PSAKI: I don’t have anything to update you on, on that front at this point in time. There are obviously a range of — of options that remain on the table. So, it’s not off the table, but I don’t have anything to announce and no decision made.
HEINRICH: Does this administration trust Russia to be an honest broker in the talks with Iran right now?
PSAKI: Well, I think it’s not about trust in any of these negotiations or discussions; it’s about verifying and then trusting later, including with the Iranians. But the Russians have been, in the past, a part of the P5+1 negotiations. They’re a part of it now. I would — I would — I would just convey that, you know, it is in everyone’s interest to have an understanding and visibility into Iran’s capacity to acquire a nuclear weapon. There’s no question about that. So, at this point, we’re just — we’re just continuing to work — hope to make progress on that agreement.
HEINRICH: And then after all of this, what is the stance of the U.S. and buying Russian gas at this point? At this point, are we ready to pledge not to buy any more Russian gas?
PSAKI: Well, as you know, it’s really — let me give you actually kind of an update on this because it’s a — it’s — I think there’s been a little confusion. One moment. So, as it relates to Russian gas, the U.S. government doesn’t dictate where the U.S. market sells our own oil and gas products nor where it acquires crude or refined products from for domestic consumption. This is all up to the private sector, other than exceptions like countries under sanctions. So, the U.S. refiners currently importing Russian products are largely legacy refinery operations tooled in Hawaii and Alaska for certain supplies because of geography; and imports to the Gulf, both of certain refined products and of crude, as refiners in the Gulf mix crude supplies to meet the needs of their particular refinery designs. There have been companies — obviously, private sector companies — who have made decisions and announcements, and we certainly applaud that.
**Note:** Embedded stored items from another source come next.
(* ===== verification/MemorySpec.v ===== *)
(** * The memory repository's abstract specification and its refinement

    The abstract repository is a finite map of entries, one audit trail per
    memory and the creation index, with no storage, serialization or scope.
    Over any backend that keeps the laws of [Storage] and any serialization that
    round-trips, the code of [MemoryStore] refines it: same results, errors
    included, and related states. *)

From stdpp Require Import base numbers strings gmap list.
From S2P Require Import Prelude RustStr Storage Protocol TextSim MemoryTypes MemoryStore.

(** ** The abstract repository *)

Record MemState := {
  ents : gmap str MemoryEntry;
  trail : gmap str (list MemoryAuditEvent);
  idx : list MemoryAuditEvent;
}.
Definition empty_state : MemState := {| ents := ∅; trail := ∅; idx := [] |}.

Definition trail_of (m : MemState) (id : str) : list MemoryAuditEvent := default [] (trail m !! id).
(** The event as it is replayed: numbered by its position. *)
Definition numbered (l : list MemoryAuditEvent) (ev : MemoryAuditEvent) : MemoryAuditEvent :=
  set_sequence (N.of_nat (length l) + 1) ev.

Definition put_ent (e : MemoryEntry) (m : MemState) : MemState :=
  {| ents := <[entry_id e := e]> (ents m); trail := trail m; idx := idx m |}.
Definition log_event (ev : MemoryAuditEvent) (m : MemState) : MemState :=
  let l := trail_of m (ev_memory_id ev) in
  {| ents := ents m; trail := <[ev_memory_id ev := l ++ [numbered l ev]]> (trail m);
     idx := idx m |}.
Definition index_event (ev : MemoryAuditEvent) (m : MemState) : MemState :=
  {| ents := ents m; trail := trail m; idx := idx m ++ [numbered (idx m) ev] |}.

Definition spec_indexed (m : MemState) : list IndexedMemoryRecord :=
  omap (λ ev, e ← ents m !! ev_memory_id ev;
              Some {| ix_record := MemoryRecord_new e; ix_sequence := ev_sequence ev |}) (idx m).
Definition spec_records (m : MemState) : list MemoryRecord := ix_record <$> spec_indexed m.

Inductive MemoryOp :=
| OpCreate (input : MemoryCandidateInput)
| OpReview (id : str) (decision : ReviewDecision)
| OpEdit (id : str) (edit : MemoryEdit)
| OpAddEvidence (id : str) (evidence : MemoryEvidence) (actor : str) (reason : option str)
| OpMerge (source_id target_id : str) (merge : MemoryMerge)
| OpSplit (source_id : str) (split : MemorySplit).

Section spec.
Context `{JsonLib}.

Definition spec_get (id : str) (m : MemState) : result MemoryError MemoryEntry :=
  ok_or (MemoryNotFound id) (ents m !! id).

Abbreviation outcome := (result MemoryError MemoryRecord * MemState)%type.
Definition succeed (e : MemoryEntry) (m : MemState) : outcome := (Ok (MemoryRecord_new e), m).
Definition refuse (e : MemoryError) (m : MemState) : outcome := (Err e, m).

(** A new entry with its creation event in the trail and in the index. *)
Definition add_candidate (e : MemoryEntry) (m : MemState) : MemState :=
  let ev := candidate_created (entry_id e) (entry_content e) in
  index_event ev (log_event ev (put_ent e m)).

Definition spec_create (i : MemoryCandidateInput) (m : MemState) : outcome :=
  match candidate_validate i with
  | Err e => refuse e m
  | Ok _ =>
      match ents m !! in_id i with
      | Some _ => refuse (MemoryAlreadyExists (in_id i)) m
      | None =>
          match List.find (duplicates (into_entry i)) (spec_records m) with
          | Some r => refuse (DuplicateMemory (in_id i) (record_id r)) m
          | None => succeed (into_entry i) (add_candidate (into_entry i) m)
          end
      end
  end.

Definition spec_review (id : str) (d : ReviewDecision) (m : MemState) : outcome :=
  match ents m !! id with
  | None => refuse (MemoryNotFound id) m
  | Some e =>
      if transition_allowed (entry_status e) (next_status d) then
        let e' := with_status (next_status d) e in
        succeed e' (log_event (reviewed id d) (put_ent e' m))
      else refuse (InvalidTransition (entry_status e) (next_status d)) m
  end.

Definition spec_edit (id : str) (ed : MemoryEdit) (m : MemState) : outcome :=
  match edit_validate ed, ents m !! id with
  | Err e, _ => refuse e m
  | Ok _, None => refuse (MemoryNotFound id) m
  | Ok _, Some e =>
      let e' := replace_content e (edit_content ed) in
      succeed e' (log_event (edited id ed (entry_content e) (edit_content ed)) (put_ent e' m))
  end.

Definition spec_add_evidence (id : str) (v : MemoryEvidence) (actor : str)
    (reason : option str) (m : MemState) : outcome :=
  match ents m !! id with
  | None => refuse (MemoryNotFound id) m
  | Some e =>
      if is_active_memory_status (entry_status e) then
        let e' := append_evidence e v in
        succeed e' (log_event (evidence_added id actor (evidence_reference v) reason)
                      (put_ent e' m))
      else refuse (InvalidEdit (lit "cannot add evidence to a memory that is not active")) m
  end.

Definition spec_merge (source_id target_id : str) (mg : MemoryMerge) (m : MemState) : outcome :=
  if bool_decide (source_id = target_id) then
    refuse (InvalidMerge (lit "cannot merge a memory into itself")) m
  else
    match ents m !! source_id, ents m !! target_id with
    | None, _ => refuse (MemoryNotFound source_id) m
    | Some _, None => refuse (MemoryNotFound target_id) m
    | Some se, Some te =>
        if negb (same_project se (entry_project te)) then
          refuse (InvalidMerge (lit "memories belong to different projects")) m
        else if negb (is_active_memory_status (entry_status se)) then
          refuse (InvalidMerge (lit "source memory is not active")) m
        else if negb (is_active_memory_status (entry_status te)) then
          refuse (InvalidMerge (lit "target memory is not active")) m
        else
          let te' := union_tags te (entry_tags se) in
          succeed te'
            (log_event (merged_from target_id mg source_id)
               (log_event (merged source_id mg target_id)
                  (put_ent (with_status Archived se) (put_ent te' m))))
    end.

Definition spec_split (source_id : str) (sp : MemorySplit) (m : MemState) : outcome :=
  match ents m !! source_id with
  | None => refuse (MemoryNotFound source_id) m
  | Some se =>
      if negb (is_active_memory_status (entry_status se)) then
        refuse (InvalidSplit (lit "source memory is not active")) m
      else
        match ents m !! split_new_id sp with
        | Some _ => refuse (MemoryAlreadyExists (split_new_id sp)) m
        | None =>
            let new := into_entry (split_input se sp) in
            let m1 := add_candidate new m in
            let m2 :=
              match split_updated_source_content sp with
              | Some c =>
                  log_event (edited source_id
                               (MemoryEdit_replace_content (split_actor sp) c)
                               (entry_content se) c)
                    (put_ent (replace_content se c) m1)
              | None => m1
              end in
            succeed new (log_event (split_from (split_new_id sp) sp source_id)
                           (log_event (split_source source_id sp) m2))
        end
  end.

Definition spec_step (o : MemoryOp) : st MemState MemoryError MemoryRecord :=
  match o with
  | OpCreate i => spec_create i
  | OpReview id d => spec_review id d
  | OpEdit id e => spec_edit id e
  | OpAddEvidence id v actor reason => spec_add_evidence id v actor reason
  | OpMerge a b mg => spec_merge a b mg
  | OpSplit a sp => spec_split a sp
  end.
End spec.

(** Running a sequence of operations: the results in order and the last state. *)
Fixpoint run_ops {S E A O} (step : O → st S E A) (ops : list O) (s : S)
    : list (result E A) * S :=
  match ops with
  | [] => ([], s)
  | o :: ops =>
      let '(r, s1) := step o s in
      let '(rs, s2) := run_ops step ops s1 in
      (r :: rs, s2)
  end.

(** ** The concrete operations *)

Section concrete.
Context `{Unicode} `{JsonLib} `{!Serde MemoryRecord} `{!Serde MemoryAuditEvent}.
Context {S : Type} `{!DocumentStore S} `{!AppendLogStore S}.

Definition store_step (o : MemoryOp)
    : st (StorageBackedMemoryStore S) MemoryError MemoryRecord :=
  match o with
  | OpCreate i => create_candidate i
  | OpReview id d => review id d
  | OpEdit id e => edit id e
  | OpAddEvidence id v actor reason => add_evidence id v actor reason
  | OpMerge a b mg => merge a b mg
  | OpSplit a sp => split a sp
  end.
End concrete.

(** ** Helpers on the rebuilt entries *)

Lemma replace_content_eq e c :
  replace_content e c =
  {| entry_id := entry_id e; entry_project := entry_project e; entry_kind := entry_kind e;
     entry_status := entry_status e; entry_sensitivity := entry_sensitivity e;
     entry_visibility := entry_visibility e; entry_content := c;
     entry_tags := entry_tags e; entry_source := entry_source e;
     entry_evidence := entry_evidence e |}.
Proof.
  unfold replace_content, rebuild. rewrite with_evidences_eq, with_tags_eq.
  by destruct (entry_source e).
Qed.

Lemma append_evidence_eq e v : append_evidence e v = with_evidence v e.
Proof.
  unfold append_evidence, rebuild. rewrite with_evidences_eq, with_tags_eq.
  destruct e as [? ? ? ? ? ? ? ? [s|] ?]; done.
Qed.

Lemma union_tags_eq e extra :
  union_tags e extra =
  {| entry_id := entry_id e; entry_project := entry_project e; entry_kind := entry_kind e;
     entry_status := entry_status e; entry_sensitivity := entry_sensitivity e;
     entry_visibility := entry_visibility e; entry_content := entry_content e;
     entry_tags := union_tag_list (entry_tags e) extra; entry_source := entry_source e;
     entry_evidence := entry_evidence e |}.
Proof.
  unfold union_tags, rebuild. rewrite with_tags_eq, with_evidences_eq.
  by destruct (entry_source e).
Qed.

Lemma split_input_facts se sp :
  in_id (split_input se sp) = split_new_id sp ∧
  in_project (split_input se sp) = entry_project se ∧
  in_kind (split_input se sp) = entry_kind se ∧
  in_sensitivity (split_input se sp) = entry_sensitivity se ∧
  in_visibility (split_input se sp) = entry_visibility se ∧
  in_content (split_input se sp) = split_new_content sp ∧
  in_tags (split_input se sp) = omap non_empty_filter (entry_tags se).
Proof.
  unfold split_input. set (i0 := in_with_visibility _ _).
  assert (Hf : ∀ tags i,
    let j := foldl (λ i tag, in_with_tag tag i) i tags in
    in_id j = in_id i ∧ in_project j = in_project i ∧ in_kind j = in_kind i ∧
    in_sensitivity j = in_sensitivity i ∧ in_visibility j = in_visibility i ∧
    in_content j = in_content i ∧ in_tags j = in_tags i ++ omap non_empty_filter tags).
  { induction tags as [|t tags IH]; intros i; simpl; [by rewrite app_nil_r|].
    destruct (IH (in_with_tag t i)) as (->&->&->&->&->&->&->).
    unfold in_with_tag. destruct (non_empty_filter t); simpl; [|done].
    by rewrite <- app_assoc. }
  destruct (Hf (entry_tags se) i0) as (->&->&->&->&->&->&->). done.
Qed.

Lemma entry_id_replace_content e c : entry_id (replace_content e c) = entry_id e.
Proof. by rewrite replace_content_eq. Qed.
Lemma entry_id_append_evidence e v : entry_id (append_evidence e v) = entry_id e.
Proof. by rewrite append_evidence_eq. Qed.
Lemma entry_id_union_tags e l : entry_id (union_tags e l) = entry_id e.
Proof. by rewrite union_tags_eq. Qed.
Lemma entry_id_into_entry i : entry_id (into_entry i) = in_id i.
Proof. by rewrite into_entry_eq. Qed.
Lemma entry_content_into_entry i : entry_content (into_entry i) = in_content i.
Proof. by rewrite into_entry_eq. Qed.
Lemma in_id_split_input se sp : in_id (split_input se sp) = split_new_id sp.
Proof. apply split_input_facts. Qed.
Lemma in_content_split_input se sp : in_content (split_input se sp) = split_new_content sp.
Proof. apply split_input_facts. Qed.

#[export] Hint Rewrite entry_id_replace_content entry_id_append_evidence entry_id_union_tags
  entry_id_into_entry entry_content_into_entry in_id_split_input in_content_split_input : rust_rw.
HEINRICH: So, can you just explain, though, what you laid out at the beginning because I’m a little bit unclear. You just — just in layman’s terms: We are not going to be making any policy from the U.S. government that would prohibit the sale or the purchase of Russian gas then because it’s not something that we already do?
PSAKI: We haven’t ruled out that, but I think what I wanted to convey is what is accurate about what happens now and how it currently works.
LEONARD: The Prime Minister of Canada, Justin Trudeau, just announced that he — the Canadians would unilaterally ban Russian crude oil imports. I know you’ve just talked a lot about how you’re taking into account how this will impact the Europeans. But is there something you had — is this something you would just do unilaterally, not as a coordinated effort?
PSAKI: From the beginning — again, all options remain on the table — you have seen us take a number of actions over the last several days that play that out, but I don’t have anything to predict at this point, other than to reiterate that we have really worked to take steps in lockstep with the Europeans and a number of our NATO partners.